Vanity and a concern for one’s appearance are not considered distinct from machismo in many other cultures. Vanity is a strong tendency in Mexican men, and a large percentage of Mexican men also care about machismo. It’s similar for men in Italy. Italy is a leader in men’s fashion. Many Italian men won’t even go outside without clothing that has been tailored to fit them and to flatter them. Italian men will proudly wear colors that would be considered feminine in other cultures. They will also take pride in their appearance in a way that involves dress sense rather than spending lots of time in the gym.
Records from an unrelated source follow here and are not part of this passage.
Lemma dispatch_one_same_slot k prov sub :
  k <> slot sub (signal_token signal_hash signal) ->
  preserves (same_slot k) (dispatch_one (B := B) signal strategy signal_hash master check_margin prov (Some side) sub).
Proof.
  intros Hk. unfold dispatch_one. destruct (negb _); [apply preserves_ret, _|].
  apply preserves_bind; [apply _ | | intros [r|e]].
  - assert (Ht : preserves (same_slot k)
      (try_subscriber (B := B) signal strategy signal_hash master check_margin prov (Some side) sub)).
    { apply preserves_bind; [apply _ | by intros w r w' [= <- <-] | intros cred].
      destruct (resolve_subscriber_size _ _ _ _) as [q|e]; [|destruct e; apply preserves_ret, _ || apply preserves_raise, _].
      apply preserves_bind; [apply _ | apply simulate_same_slot | intros fill].
      unfold enter_subscriber. destruct (s_broker_credential_id strategy) as [c|]; [|apply preserves_raise, _].
      apply preserves_bind; [apply _ | by apply claim_same_slot | intros first].
      destruct (negb first); [apply preserves_ret, _|]. destruct (negb _); [apply preserves_ret, _|].
      apply preserves_bind; [apply _ | apply preserves_gets, _ | intros f].
      destruct f; [|apply preserves_ret, _ || apply preserves_raise, _..].
      apply preserves_bind; [apply _ | apply preserves_from_result, _ | intros [ok msg]].
      destruct ok; cbn [negb]; (apply preserves_bind; [apply _ | | intros; apply preserves_ret, _]);
        [apply persist_same_slot | apply alert_same_slot]. }
    intros w r w'. unfold attempt. destruct (try_subscriber _ _ _ _ _ _ _ _ w) as [r1 w1] eqn:E.
    intros [= <- <-]. by eapply Ht.
  - apply preserves_ret, _.
  - apply preserves_bind; [apply _ | apply alert_same_slot | intros; apply preserves_ret, _].
Qed.

Lemma slot_inj sub sub' token :
  slot sub token = slot sub' token -> sr_subscription_id sub = sr_subscription_id sub'.
Proof.
  intros E. apply (f_equal L) in E. unfold slot, idem_key, subscriber_idempotency_key in E. rewrite !L_append in E.
  apply app_inv_head in E. rewrite !app_assoc in E. apply app_inv_tail in E.
  apply app_inv_tail in E. by apply z_str_inj, L_inj.
Qed.

(** C25: the dispatch refines the abstract verdicts.  For a list of distinct
    subscriptions, every subscriber's status and quantity is its own verdict on
    the state before the dispatch: whether another subscriber was filled,
    refused, out of funds or failed with an exception makes no difference, and
    neither does the order of the list. *)
Theorem dispatch_refines_verdicts prov subs w rs w' :
  NoDup (map sr_subscription_id subs) -> resolve_instrument_type (Some strategy) <> OPTIONS ->
  entry_side_of signal = Ok (Some side) ->
  dispatch_subscriber_executions signal strategy signal_hash master check_margin prov subs w = (Ok rs, w') ->
  map (fun r => (pe_status r, pe_quantity r)) rs
  = map (fun sub => entry_verdict signal strategy master check_margin side (slot_taken w sub)
                      (stands (prefetch prov (map sr_subscription_id subs)) w sub) sub) subs.
Proof.
  intros Hnd Ho Hes E. eapply dispatch_turns in E; [|done..].
  generalize dependent (prefetch prov (map sr_subscription_id subs)). clear prov. intros prov Hrun.
  induction Hrun as [w | sub subs w res w1 rs w' [Ht Hd] Hrun IH]; [done|]. simpl in Hnd |- *.
  apply NoDup_cons in Hnd as [Hn Hnd]. f_equal; [by eapply dispatch_one_verdict|].
  rewrite IH by done. apply map_ext_in. intros s Hs.
  assert (Hne : sr_subscription_id s <> sr_subscription_id sub).
  { intros Eq. apply Hn. rewrite <- Eq, list_elem_of_In. by apply in_map. }
  assert (Hslot : slot_taken w1 s = slot_taken w s).
  { unfold slot_taken. apply (dispatch_one_same_slot (slot s (signal_token signal_hash signal))) in Ht as [Hnow Heq].
    - by rewrite Hnow, Heq.
    - by intros Eq%slot_inj. }
  assert (Hst : stands prov w1 s = stands prov w s).
  { unfold stands. apply find_open_own.
    assert (Hone : fan_run (dispatched signal strategy signal_hash master prov (Some side)) [sub] w [res] w1)
      by (econstructor; [exact Hd | constructor]).
    apply entries_append in Hone as (_ & ps & -> & Hps). apply stored_open_other.
    eapply Forall_impl; [exact Hps|]. simpl. intros p (s' & [<- | []] & ->) [=]. congruence. }
  by rewrite Hslot, Hst.
Qed.
End Verdicts.

(** ** Broker evidence *)

Section Evidence.
Context {B R : Type} `{RedisLaws R}.
Context (signal : StrategySignal) (strategy : Strategy) (signal_hash : option string).
Implicit Types (w : world B R) (prov : BrokerBackedPositionProvider).

(** The broker of subscription [id] answered in time with [rows]. *)
Definition answered (prov : BrokerBackedPositionProvider) (id : uuid) (rows : list broker_row) : Prop :=
  exists took, bp_fetch prov id = Answers took rows
               /\ Z.max 0 took < default PER_CALL_TIMEOUT (bp_per_call_timeout prov).

Lemma cached_answer prov ids id rows :
  bp_cache (prefetch prov ids) !! id = Some (Definite rows) -> answered prov id rows.
Proof. intros E. by apply gather_sound in E. Qed.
Of course, if an American made fun of an Italian’s supposedly feminine clothes, he would probably react with indifference. In the United States, it is considered macho to react to a perceived insult with anger. Macho men feel compelled to angrily and even violently reclaim their masculinity during these moments. For macho Italian men, being indifferent and casual is considered manlier. American men should know that the Italian who shrugged off their casual insult wasn’t trying to pretend that it didn’t both him: it really didn’t, and he considers apathy to be manlier than anger.